A psicanálise não é, nem nunca foi, uma especialização da psicologia ou da medicina. Trata-se de um campo autônomo, com fundamentos teóricos, éticos e clínicos próprios, cuja formação exige um extenso percurso de análise pessoal, supervisão clínica e estudo contínuo. Não há um “canudo” que legitime o analista; o que o autoriza é uma travessia subjetiva em sua própria análise e o compromisso com uma prática que se sustenta, antes de tudo, no desejo de escutar o sofrimento humano em sua dimensão mais íntima. Isso não se coaduna com a lógica das certificações estatais ou com o crivo burocrático dos conselhos profissionais.
Não se trata de desprezar a importância da formação sólida, nem de negar os riscos das formações apressadas e do charlatanismo que circula por aí. Ao contrário, sou absolutamente favorável ao rigor ético e técnico — mas um rigor que nasce de dentro das próprias instituições formadoras, e não de um modelo único de validação oficial. A liberdade da psicanálise jamais foi sinônimo de permissividade: formar-se analista exige tempo, disponibilidade psíquica e um compromisso que se renova a cada escuta.
Restringir a psicoterapia a psicólogos e médicos é desconsiderar o fato de que há psicanalistas sérios — filósofos, educadores, advogados, artistas — que construíram uma escuta responsável e profunda. É ignorar também que a psicanálise sempre dialogou, historicamente, com diversos saberes: literatura, filosofia, arte, antropologia, e até tradições espirituais que abordam o sofrimento de modo não reducionista. Reduzir esse campo a um território exclusivo de conselhos profissionais significa empobrecer o pensamento e, sobretudo, a clínica.
Por isso, posiciono-me contra essa proposta de exclusividade. Ela não resolve o problema do despreparo clínico — presente, inclusive, entre profissionais regularmente inscritos — e ainda corre o risco de silenciar práticas legítimas, que têm muito a oferecer à sociedade. O que precisamos é de uma cultura de formação mais exigente e comprometida, e não de uma lógica excludente.

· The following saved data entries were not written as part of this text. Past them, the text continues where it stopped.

(** The state of the [forEach] of [_addAdjusters] after the entries [done]
    and before the entries [todo]. *)
Lemma addAdjusters_loop (P : Adjuster -> Prop) (src : AdjusterCollection) :
  NoDup (keys src) -> ancestorInclusive src ->
  forall todo done c,
    src = done ++ todo ->
    inclusiveUpTo P (pendingIn todo) c ->
    (forall d ls, In (d, ls) done ->
       exists ld, lookup d c = Some ld /\ incl ls ld) ->
    inclusiveUpTo P (fun _ _ => False)
      (fold_left (addAdjustersEntry src) todo c).
Proof.
  intros Hnd Hsrc todo. induction todo as [|[k l] todo IH]; intros done c Esrc Hinv Hdone.
  - simpl. intros a d la ld x Ha Hd Hanc Hx.
    destruct (Hinv a d la ld x Ha Hd Hanc Hx) as [?|[?|(ls & [] & _)]]; auto.
  - simpl. apply (IH (done ++ [(k, l)])).
    + rewrite <- app_assoc. exact Esrc.
    + assert (Hkl : lookup k src = Some l).
      { apply In_lookup_Some; [assumption|]. rewrite Esrc. apply in_or_app. right. now left. }
      eapply (inclusiveUpTo_step P (pendingIn ((k, l) :: todo)) _
                (_ensureContainerTypeExists c k) _
                (fun k' => String.eqb k' k || (isAncestorOf k k' && unknownTo src k')) l).
      * intros k'. apply (lookup_addAdjustersEntry k' src c (k, l)).
      * intros a d ld x Hp Hanc Hd Hx.
        assert (Hkd : isAncestorOf k d = true).
        { apply orb_true_iff in Hp. destruct Hp as [Hp|Hp].
          - apply String.eqb_eq in Hp. now subst.
          - apply andb_true_iff in Hp. destruct Hp as [Hp _].
            eauto using isAncestorOf_trans. }
        destruct (lookup d src) as [ls|] eqn:Eds.
        -- assert (Hxls : In x ls) by (eapply (Hsrc k d); eauto).
           pose proof (lookup_Some_In _ _ _ Eds) as Hin.
           rewrite Esrc in Hin. apply in_app_or in Hin.
           destruct Hin as [Hin|[Hin|Hin]].
           ++ destruct (Hdone d ls Hin) as (ld' & Hld' & Hincl).
              right. left. rewrite lookup_ensure, Hld' in Hd.
              inversion Hd; subst. now apply Hincl.
           ++ inversion Hin; subst. rewrite isAncestorOf_irrefl in Hkd. discriminate.
           ++ right. right. right. exists ls. auto.
        -- left. apply orb_true_iff. right. rewrite Hkd. unfold unknownTo. now rewrite Eds.
      * intros d x (ls & [Hin|Hin] & Hx).
        -- inversion Hin; subst. right. split; [|assumption].
           now rewrite String.eqb_refl.
        -- left. exists ls. auto.
      * apply inclusiveUpTo_ensure; [assumption|].
        intros a x Hanc (ls & Hin & Hx). left. exists l. split; [now left|].
        assert (Hla : lookup a src = Some ls).
        { apply In_lookup_Some; [assumption|]. rewrite Esrc. apply in_or_app. now right. }
        eapply (Hsrc a k); eauto.
    + intros d ls Hin. apply in_app_or in Hin.
      rewrite (lookup_addAdjustersEntry d src c (k, l)). simpl.
      rewrite lookup_ensure.
      destruct Hin as [Hin|[Hin|[]]].
      * destruct (Hdone d ls Hin) as (ld & -> & Hincl). simpl.
        eexists. split; [reflexivity|].
        destruct (_ || _); [now apply incl_appl | assumption].
      * inversion Hin; subst. rewrite String.eqb_refl. simpl.
        destruct (lookup d c); simpl; eexists; (split; [reflexivity|]);
          now apply incl_appr, incl_refl.
Qed.

Lemma inclusiveUpTo_addAdjusters (P : Adjuster -> Prop)
  (c src : AdjusterCollection) :
  NoDup (keys src) -> ancestorInclusive src ->
  inclusiveUpTo P (fun _ _ => False) c ->
  inclusiveUpTo P (fun _ _ => False) (_addAdjusters c src).
Proof.
  intros Hnd Hsrc Hc. unfold _addAdjusters.
  apply (addAdjusters_loop P src Hnd Hsrc src [] c); [reflexivity | | intros ? ? []].
  intros a d la ld x Ha Hd Hanc Hx.
  destruct (Hc a d la ld x Ha Hd Hanc Hx) as [?|[?|[]]]; auto.
Qed.

Lemma ancestorInclusive_addAdjusters (c src : AdjusterCollection) :
  NoDup (keys src) -> ancestorInclusive src ->
  ancestorInclusive c -> ancestorInclusive (_addAdjusters c src).
Proof.
  intros Hnd Hsrc Hc. apply ancestorInclusive_upTo.
  apply inclusiveUpTo_addAdjusters; [assumption | assumption |].
  now apply ancestorInclusive_upTo.
Qed.

Lemma keys_addAdjusters_NoDup (c src : AdjusterCollection) :
  NoDup (keys c) -> NoDup (keys (_addAdjusters c src)).
Proof.
  unfold _addAdjusters. generalize src at 1. intros ref.
  revert c. induction src as [|e src IH]; intros c H; simpl; [assumption|].
  apply IH. rewrite keys_addAdjustersEntry. now apply NoDup_keys_ensure.
Qed.


(** ** Wiring instances of the definition phase *)

Lemma map_eta_pair {A B : Type} (l : list (A * B)) :
  map (fun e : A * B => (fst e, snd e)) l = l.
Proof. induction l as [|[a b] l IH]; simpl; [reflexivity | now rewrite IH]. Qed.

Lemma clone_eq (w : Wiring) : clone w = w.
Proof. destruct w. unfold clone, newWiring. simpl. now rewrite !map_eta_pair. Qed.

Lemma newWiring_clone (cls : string) (w : Wiring) :
  newWiring cls (Some w) =
  mkWiring cls (_containerAdjusters w) (_wiringAdjusters w)
           (_wiringSuppliedByWiringAdjusters w).
Proof. unfold newWiring. now rewrite !map_eta_pair. Qed.

Lemma In_keys_ensure (k t : string) (c : AdjusterCollection) :
  In k (keys (_ensureContainerTypeExists c t)) <-> In k (keys c) \/ k = t.
Proof.
  unfold _ensureContainerTypeExists.
  destruct (lookup t c) eqn:E.
  - split; [tauto|]. intros [H| ->]; [tauto|]. eauto using lookup_known_keys.
  - apply In_keys_addProperty.
Qed.

Lemma In_keys_addAdjuster (k t : string) (a : Adjuster) (c : AdjusterCollection) :
  In k (keys (_addAdjuster c t a)) <-> In k (keys c) \/ k = t.
Proof. rewrite keys_addAdjuster. apply In_keys_ensure. Qed.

A psicanálise, ao longo da história, já sobreviveu a inúmeras tentativas de enquadramento. E continuará resistindo, desde que permaneça fiel à sua ética: a escuta do sujeito, a aposta no inconsciente e o respeito ao tempo singular de cada um. Regulamentar o cuidado não é o mesmo que cuidar. Minha preocupação é justamente que, ao tentar proteger, acabemos por interditar a riqueza e a pluralidade das formas possíveis de escuta e elaboração do sofrimento humano.
A psicanálise deve dialogar com seu tempo sem abrir mão de sua singularidade. Não se trata de defender um campo elitista ou hermético, mas de preservar uma prática que aposta na singularidade de cada sujeito. Por isso, liberdade sim — mas com rigor e ética, sempre.
Por fim, acredito que, para seguir viva, a psicanálise precisa dialogar com seu tempo — mas sem se submeter cegamente a ele. Deve resistir ao apelo da eficiência, da adaptação e da normalização. Como analistas, somos convocados a sustentar uma escuta que acolhe a singularidade e resiste à padronização. Para isso, é preciso manter o campo da psicanálise livre, mas não frouxo; ético, sem cair na burocracia; rigoroso, porém jamais autoritário. É essa postura, acredito, que sustenta a dignidade da nossa prática.